Each line below with the word "effect" needs to be copied.

◆ ◆ ◆ ◆

Lemma hang_entry m pg i c j :
  page_ok pg → page_ok c → c ≠ pg → 0 ≤ i < 512 → 0 ≤ j < 512 →
  ld64 (hang m pg i c) (pg + 8 * j) =
    if decide (i = j) then Z.lor (PA2PTE c) PTE_V else ld64 m (pg + 8 * j).
Proof.
  intros Hp Hc Hne Hi Hj. unfold hang. case_decide as E.
  - subst j. apply ld64_st64_same.
    pose proof (PA2PTE_range c PTE_V (page_ok_pte c Hc) PTE_V_range). lia.
  - rewrite ld64_st64_ne by lia. destruct Hp as [Hp _]; destruct Hc as [Hc _].
    apply (agree_entry m); [|done]. apply agree_memset; auto.
Qed.

Lemma hang_new m pg i c j :
  page_ok pg → page_ok c → c ≠ pg → 0 ≤ i < 512 → 0 ≤ j < 512 →
  ld64 (hang m pg i c) (c + 8 * j) = 0.
Proof.
  intros Hp Hc Hne Hi Hj. unfold hang. destruct Hp as [Hp _]; destruct Hc as [Hc _].
  rewrite (agree_entry (memset m c 0 PGSIZE)); [|by apply agree_st64|done].
  by apply ld64_zeroed.
Qed.

Lemma snoc_inj (p q : list Z) i j : p ++ [i] = q ++ [j] → p = q ∧ i = j.
Proof. apply app_inj_tail. Qed.

Lemma hang_repr m t root p pg i c :
  pt_repr m t root → t !! p = Some pg → (length p < 2)%nat → 0 ≤ i < 512 → (p = [] → i < 256) →
  t !! (p ++ [i]) = None → page_ok c → (∀ q, t !! q ≠ Some c) →
  pt_repr (hang m pg i c) (<[p ++ [i] := c]> t) root.
Proof.
  intros Hr Hp Hlen Hi Hlow Hn Hc Hfresh. pose proof (pt_page _ _ _ Hr _ _ Hp) as Hpg.
  assert (c ≠ pg) as Hcp by (intros ->; by eapply Hfresh).
  assert (∀ j, t !! (p ++ [i] ++ [j]) = None) as Hbelow
    by (intros j; apply (path_absent _ _ _ p i [j] Hr Hn)).
  split.
  - rewrite lookup_insert_ne by (by destruct p). apply Hr.
  - intros q qg. rewrite lookup_insert. case_decide; intros; simplify_eq; [done|by eapply pt_page].
  - intros q qg. rewrite lookup_insert. case_decide; intros; simplify_eq; [rewrite length_app; simpl; lia|by eapply pt_depth].
  - intros q1 q2 g. rewrite !lookup_insert. repeat case_decide; intros; simplify_eq; try done.
    + exfalso. by eapply Hfresh.
    + exfalso. by eapply Hfresh.
    + by eapply pt_inj.
  - intros q j g. rewrite !lookup_insert. case_decide as E.
    + apply snoc_inj in E as [<- <-]. intros _. split; [done|]. rewrite decide_False; [by eexists|].
      intros E. apply (f_equal length) in E. rewrite length_app in E. simpl in E. lia.
    + intros H. destruct (pt_parent _ _ _ Hr _ _ _ H) as [Hj [g' Hg']]. split; [done|].
      rewrite Hg'. case_decide; eauto.
  - intros j q g. rewrite lookup_insert. case_decide as E; [|apply Hr]. intros _.
    destruct p as [|a p]; simpl in E; [injection E as <- _; by apply Hlow|].
    injection E as <- _. by eapply (pt_low _ _ _ Hr).
  - intros q g j Hq Hql Hj. rewrite lookup_insert in Hq. case_decide as E.
    + simplify_eq. rewrite hang_new by done.
      rewrite lookup_insert_ne.
      2: { intros E. apply (f_equal length) in E. rewrite !length_app in E. simpl in E. lia. }
      rewrite <- app_assoc. by rewrite (Hbelow j).
    + destruct (decide (g = pg)) as [->|Hgp].
      * assert (q = p) as -> by (by eapply pt_inj). rewrite hang_entry by done.
        case_decide as Eij; [subst; by rewrite lookup_insert_eq|].
        rewrite lookup_insert_ne by (intros [_ ?]%snoc_inj; done). by apply (pt_entry _ _ _ Hr).
      * rewrite (agree_entry m); [| |done].
        2: { apply hang_agree; try done; [by eapply pt_page|]. intros ->. by eapply Hfresh. }
        rewrite lookup_insert_ne.
        { by apply (pt_entry _ _ _ Hr). }
        intros [<- _]%snoc_inj. congruence.
Qed.
(* ===== verification/Asm.v ===== *)
(** * The assembly code: entry.S, swtch.S, kernelvec.S, trampoline.S, and the stubs of usys.pl

    Each listing is the list of its instructions, run by [exec_all] on a hart: before every
    instruction the hart fetches from the address in [pc].  The sizes of the instructions in
    bytes, and so the addresses of the labels, are the assembler's: the class [Text]. *)
From Stdlib Require Import ZArith Lia.
From stdpp Require Import base list gmap numbers functions strings.
From S2P Require Import Prelude Machine Hart.
Local Open Scope Z_scope.
Local Open Scope kernel_scope.

(** ** Instructions *)

Inductive instr :=
  | ISd (rs : reg) (off : Z) (rb : reg)
  | ILd (rd : reg) (off : Z) (rb : reg)
  | ILi (rd : reg) (imm : Z)
  | ILa (rd : reg) (addr : Z)
  | IAddi (rd rs : reg) (imm : Z)
  | IAdd (rd ra rb : reg)
  | IMul (rd ra rb : reg)
  | ICsrr (rd : reg) (c : csr)
  | ICsrw (c : csr) (rs : reg)
  | ISfence
  | IJalr (rs : reg)
  | ICall (addr : Z)
  | IRet
  | ISret
  | IEcall.

(** The size of an instruction, and the addresses the listings name. *)
Class Text := {
  isize : instr → Z;
  isize_range i : 2 ≤ isize i ≤ 32;
  isize_even i : isize i mod 2 = 0;
  isize_ecall : isize IEcall = 4;
  a_start : Z;
  a_main : Z;
  a_kerneltrap : Z;
  stack0 : Z;
}.

Section asm.
Context {W : Hw} {X : Text}.

Definition setreg (r : reg) (v : Z) : H unit := modify (set_h_reg r (u64 v)).
Definition jump (a : Z) : H unit := modify (set_h_pc a).

(** One instruction, at the address in [pc]. *)
Definition exec (i : instr) : H unit :=
  pc ← gets h_pc;
  let next := u64 (pc + isize i) in
  match i with
  | ISd rs off rb =>
      a ← gets (λ h, u64 (get_reg h rb + off));
      pa ← reach Store a 8;
      v ← gets (λ h, get_reg h rs);
      modify (λ h, set_h_mem (st64 (h_mem h) pa v) h) ;; jump next
  | ILd rd off rb =>
      a ← gets (λ h, u64 (get_reg h rb + off));
      pa ← reach Load a 8;
      v ← gets (λ h, ld64 (h_mem h) pa);
      setreg rd v ;; jump next
  | ILi rd imm => setreg rd imm ;; jump next
  | ILa rd addr => setreg rd addr ;; jump next
  | IAddi rd rs imm => v ← gets (λ h, get_reg h rs); setreg rd (v + imm) ;; jump next
  | IAdd rd ra rb =>
      v ← gets (λ h, get_reg h ra); w ← gets (λ h, get_reg h rb); setreg rd (v + w) ;; jump next
  | IMul rd ra rb =>
      v ← gets (λ h, get_reg h ra); w ← gets (λ h, get_reg h rb); setreg rd (v * w) ;; jump next
  | ICsrr rd c => v ← csrr c; setreg rd v ;; jump next
  | ICsrw c rs => v ← gets (λ h, get_reg h rs); csrw c v ;; jump next
  | ISfence => Riscv.sfence_vma ;; jump next
  | IJalr rs => a ← gets (λ h, get_reg h rs); setreg Ra next ;; jump (Z.ldiff a 1)
  | ICall addr => setreg Ra next ;; jump addr
  | IRet => a ← gets (λ h, get_reg h Ra); jump (Z.ldiff a 1)
  | ISret => sret
  | IEcall =>
      m ← gets h_mode;
      let cause := match m with User => 8 | Supervisor => 9 | Machine => 11 end in
      ok ← gets (λ h, bool_decide (m ≠ Machine) && Z.testbit (h_csr h Medeleg) cause);
      if negb ok then undef "trap to machine mode" else modify (trap cause 0)
  end.

Definition fetch : H unit := pc ← gets h_pc; reach Fetch pc 2 ;; ret tt.

Fixpoint exec_all (l : list instr) : H unit :=
  match l with
  | [] => ret tt
  | i :: l' => fetch ;; exec i ;; exec_all l'
  end.

(** The number of bytes of a listing. *)
Fixpoint size (l : list instr) : Z :=
  match l with [] => 0 | i :: l' => isize i + size l' end.

(** ** entry.S *)

Definition entry : list instr :=
  [ ILa Sp stack0; ILi A0 (1024 * 4); ICsrr A1 Mhartid; IAddi A1 A1 1; IMul A0 A0 A1;
    IAdd Sp Sp A0; ICall a_start ].

(** ** swtch.S *)

Definition swtch_code : list instr :=
  [ ISd Ra 0 A0; ISd Sp 8 A0; ISd S0 16 A0; ISd S1 24 A0; ISd S2 32 A0; ISd S3 40 A0;
    ISd S4 48 A0; ISd S5 56 A0; ISd S6 64 A0; ISd S7 72 A0; ISd S8 80 A0; ISd S9 88 A0;
    ISd S10 96 A0; ISd S11 104 A0; ILd Ra 0 A1; ILd Sp 8 A1; ILd S0 16 A1; ILd S1 24 A1;
    ILd S2 32 A1; ILd S3 40 A1; ILd S4 48 A1; ILd S5 56 A1; ILd S6 64 A1; ILd S7 72 A1;
    ILd S8 80 A1; ILd S9 88 A1; ILd S10 96 A1; ILd S11 104 A1; IRet ].

(** ** kernelvec.S: before [kerneltrap], and from its return *)

Definition kernelvec_save : list instr :=
  [ IAddi Sp Sp (-256); ISd Ra 0 Sp; ISd Gp 16 Sp; ISd T0 32 Sp; ISd T1 40 Sp;
    ISd T2 48 Sp; ISd A0 72 Sp; ISd A1 80 Sp; ISd A2 88 Sp; ISd A3 96 Sp; ISd A4 104 Sp;
    ISd A5 112 Sp; ISd A6 120 Sp; ISd A7 128 Sp; ISd T3 216 Sp; ISd T4 224 Sp;
    ISd T5 232 Sp; ISd T6 240 Sp; ICall a_kerneltrap ].
Definition kernelvec_restore : list instr :=
  [ ILd Ra 0 Sp; ILd Gp 16 Sp; ILd T0 32 Sp; ILd T1 40 Sp; ILd T2 48 Sp; ILd A0 72 Sp;
    ILd A1 80 Sp; ILd A2 88 Sp; ILd A3 96 Sp; ILd A4 104 Sp; ILd A5 112 Sp; ILd A6 120 Sp;
    ILd A7 128 Sp; ILd T3 216 Sp; ILd T4 224 Sp; ILd T5 232 Sp; ILd T6 240 Sp;
    IAddi Sp Sp 256; ISret ].

(** ** trampoline.S *)

Definition uservec : list instr :=
  [ ICsrw Sscratch A0; ILi A0 TRAPFRAME; ISd Ra 40 A0; ISd Sp 48 A0; ISd Gp 56 A0;
    ISd Tp 64 A0; ISd T0 72 A0; ISd T1 80 A0; ISd T2 88 A0; ISd S0 96 A0; ISd S1 104 A0;
    ISd A1 120 A0; ISd A2 128 A0; ISd A3 136 A0; ISd A4 144 A0; ISd A5 152 A0;
    ISd A6 160 A0; ISd A7 168 A0; ISd S2 176 A0; ISd S3 184 A0; ISd S4 192 A0;
    ISd S5 200 A0; ISd S6 208 A0; ISd S7 216 A0; ISd S8 224 A0; ISd S9 232 A0;
    ISd S10 240 A0; ISd S11 248 A0; ISd T3 256 A0; ISd T4 264 A0; ISd T5 272 A0;
    ISd T6 280 A0; ICsrr T0 Sscratch; ISd T0 112 A0; ILd Sp 8 A0; ILd Tp 32 A0;
    ILd T0 16 A0; ILd T1 0 A0; ISfence; ICsrw Satp T1; ISfence; IJalr T0 ].
Definition userret : list instr :=
  [ ISfence; ICsrw Satp A0; ISfence; ILi A0 TRAPFRAME; ILd Ra 40 A0; ILd Sp 48 A0;
    ILd Gp 56 A0; ILd Tp 64 A0; ILd T0 72 A0; ILd T1 80 A0; ILd T2 88 A0; ILd S0 96 A0;
    ILd S1 104 A0; ILd A1 120 A0; ILd A2 128 A0; ILd A3 136 A0; ILd A4 144 A0;
    ILd A5 152 A0; ILd A6 160 A0; ILd A7 168 A0; ILd S2 176 A0; ILd S3 184 A0;
    ILd S4 192 A0; ILd S5 200 A0; ILd S6 208 A0; ILd S7 216 A0; ILd S8 224 A0;
    ILd S9 232 A0; ILd S10 240 A0; ILd S11 248 A0; ILd T3 256 A0; ILd T4 264 A0;
    ILd T5 272 A0; ILd T6 280 A0; ILd A0 112 A0; ISret ].

(** ** The system call stubs of usys.pl *)

(** syscall.h *)
Inductive sysno :=
  | SYS_fork | SYS_exit | SYS_wait | SYS_pipe | SYS_read | SYS_kill | SYS_exec | SYS_fstat
  | SYS_chdir | SYS_dup | SYS_getpid | SYS_sbrk | SYS_pause | SYS_uptime | SYS_open
  | SYS_write | SYS_mknod | SYS_unlink | SYS_link | SYS_mkdir | SYS_close | SYS_sleep | SYS_getprocinfo.
Definition sysnum (n : sysno) : Z :=
  match n with
  | SYS_fork => 1 | SYS_exit => 2 | SYS_wait => 3 | SYS_pipe => 4
  | SYS_read => 5 | SYS_kill => 6 | SYS_exec => 7 | SYS_fstat => 8
  | SYS_chdir => 9 | SYS_dup => 10 | SYS_getpid => 11 | SYS_sbrk => 12
  | SYS_pause => 13 | SYS_uptime => 14 | SYS_open => 15 | SYS_write => 16
  | SYS_mknod => 17 | SYS_unlink => 18 | SYS_link => 19 | SYS_mkdir => 20
  | SYS_close => 21 | SYS_sleep => 22 | SYS_getprocinfo => 23
  end.
Coercion sysnum : sysno >-> Z.

Definition stub (num : Z) : list instr := [ILi A7 num; IEcall; IRet].

(** The stubs by the name of the call; [sbrk] is [sys_sbrk] in user programs. *)
Definition usys : list (string * list instr) :=
  [ ("fork"%string, stub SYS_fork); ("exit"%string, stub SYS_exit);
    ("wait"%string, stub SYS_wait); ("pipe"%string, stub SYS_pipe);
    ("read"%string, stub SYS_read); ("write"%string, stub SYS_write);
    ("close"%string, stub SYS_close); ("kill"%string, stub SYS_kill);
    ("exec"%string, stub SYS_exec); ("open"%string, stub SYS_open);
    ("mknod"%string, stub SYS_mknod); ("unlink"%string, stub SYS_unlink);
    ("fstat"%string, stub SYS_fstat); ("link"%string, stub SYS_link);
    ("mkdir"%string, stub SYS_mkdir); ("chdir"%string, stub SYS_chdir);
    ("dup"%string, stub SYS_dup); ("getpid"%string, stub SYS_getpid);
    ("sbrk"%string, stub SYS_sbrk); ("pause"%string, stub SYS_pause);
    ("uptime"%string, stub SYS_uptime); ("sleep"%string, stub SYS_sleep);
    ("getprocinfo"%string, stub SYS_getprocinfo) ].

(** ** The effect of each instruction *)

Section effect.
Context (m : mode) (pc : Z) (rs : reg → Z) (cs : csr → Z) (st : list Z) (me : mem).
Let next (i : instr) : Z := u64 (pc + isize i).
Let h : hart := Hart m pc rs cs st me.

Lemma exec_li rd imm :
  exec (ILi rd imm) h = Ret tt (Hart m (next (ILi rd imm)) (upd rd (u64 imm) rs) cs st me).
Proof. done. Qed.
Lemma exec_la rd a :
  exec (ILa rd a) h = Ret tt (Hart m (next (ILa rd a)) (upd rd (u64 a) rs) cs st me).
Proof. done. Qed.
Lemma exec_addi rd r imm :
  exec (IAddi rd r imm) h =
  Ret tt (Hart m (next (IAddi rd r imm)) (upd rd (u64 (rget rs r + imm)) rs) cs st me).
Proof. done. Qed.
Lemma exec_add rd ra rb :
  exec (IAdd rd ra rb) h =
  Ret tt (Hart m (next (IAdd rd ra rb)) (upd rd (u64 (rget rs ra + rget rs rb)) rs) cs st me).
Proof. done. Qed.
Lemma exec_mul rd ra rb :
  exec (IMul rd ra rb) h =
  Ret tt (Hart m (next (IMul rd ra rb)) (upd rd (u64 (rget rs ra * rget rs rb)) rs) cs st me).
Proof. done. Qed.
Lemma exec_csrr rd c :
  csr_allowed h c = true →
  exec (ICsrr rd c) h =
  Ret tt (Hart m (next (ICsrr rd c)) (upd rd (u64 (get_csr h c)) rs) cs st me).
Proof. intros Hc. unfold exec, csrr, bind, gets. cbn [res_bind]. by rewrite Hc. Qed.
Lemma exec_csrw rsrc c :
  csr_allowed h c = true → csr_readonly c = false →
  exec (ICsrw c rsrc) h = Ret tt (set_h_pc (next (ICsrw c rsrc)) (put_csr c (rget rs rsrc) h)).
Proof. intros Hc Hr. unfold exec, csrw, bind, gets. cbn [res_bind]. by rewrite Hc, Hr. Qed.
Lemma exec_sfence : m = Supervisor → exec ISfence h = Ret tt (Hart m (next ISfence) rs cs [] me).
Proof. unfold h. by intros ->. Qed.
Lemma exec_jalr r :
  exec (IJalr r) h =
  Ret tt (Hart m (Z.ldiff (rget rs r) 1) (upd Ra (u64 (next (IJalr r))) rs) cs st me).
Proof. done. Qed.
Lemma exec_call a :
  exec (ICall a) h = Ret tt (Hart m a (upd Ra (u64 (next (ICall a))) rs) cs st me).
Proof. done. Qed.
Lemma exec_ret : exec IRet h = Ret tt (Hart m (Z.ldiff (rget rs Ra) 1) rs cs st me).
Proof. done. Qed.
Lemma exec_sd r off rb pa :
  reach Store (u64 (rget rs rb + off)) 8 h = Ret pa h →
  exec (ISd r off rb) h =
  Ret tt (Hart m (next (ISd r off rb)) rs cs st (st64 me pa (rget rs r))).
Proof. intros Hr. unfold exec. rewrite !bind_gets. by rewrite (bind_run _ _ _ _ _ Hr). Qed.
Lemma exec_ld rd off rb pa :
  reach Load (u64 (rget rs rb + off)) 8 h = Ret pa h →
  exec (ILd rd off rb) h =
  Ret tt (Hart m (next (ILd rd off rb)) (upd rd (u64 (ld64 me pa)) rs) cs st me).
Proof. intros Hr. unfold exec. rewrite !bind_gets. by rewrite (bind_run _ _ _ _ _ Hr). Qed.
Lemma exec_sret :
  m = Supervisor →
  exec ISret h =
  Ret tt (Hart (if Z.testbit (cs Mstatus) SPP_BIT then Supervisor else User) (cs Sepc) rs
    (<[Mstatus := Z.clearbit (Z.setbit (setbit_to (cs Mstatus) SIE_BIT
        (Z.testbit (cs Mstatus) SPIE_BIT)) SPIE_BIT) SPP_BIT]> cs) st me).
Proof. unfold h. by intros ->. Qed.
End effect.

Lemma exec_step i l h h' :
  fetch h = Ret tt h → exec i h = Ret tt h' → exec_all (i :: l) h = exec_all l h'.
Proof.
  intros Hf Hi. cbn [exec_all]. rewrite (bind_run _ _ _ _ _ Hf). by rewrite (bind_run _ _ _ _ _ Hi).
Qed.

Lemma exec_all_app l1 l2 h h' :
  exec_all l1 h = Ret tt h' → exec_all (l1 ++ l2) h = exec_all l2 h'.
Proof.
  revert h. induction l1 as [|i l1 IH]; intros h Hr; [by injection Hr as ->|].
  cbn [exec_all app] in *. unfold bind in *.
  destruct (fetch h) as [[] h1| | | |]; cbn [res_bind] in *; try done.
  destruct (exec i h1) as [[] h2| | | |]; cbn [res_bind] in *; try done. by apply IH.
Qed.
End asm.

#[global] Arguments exec_all : simpl never.
#[global] Arguments exec : simpl never.
#[global] Arguments fetch : simpl never.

◆ ◆ ◆ ◆

* Task result
(** ** The effect of each instruction *)
Section effect.
End effect.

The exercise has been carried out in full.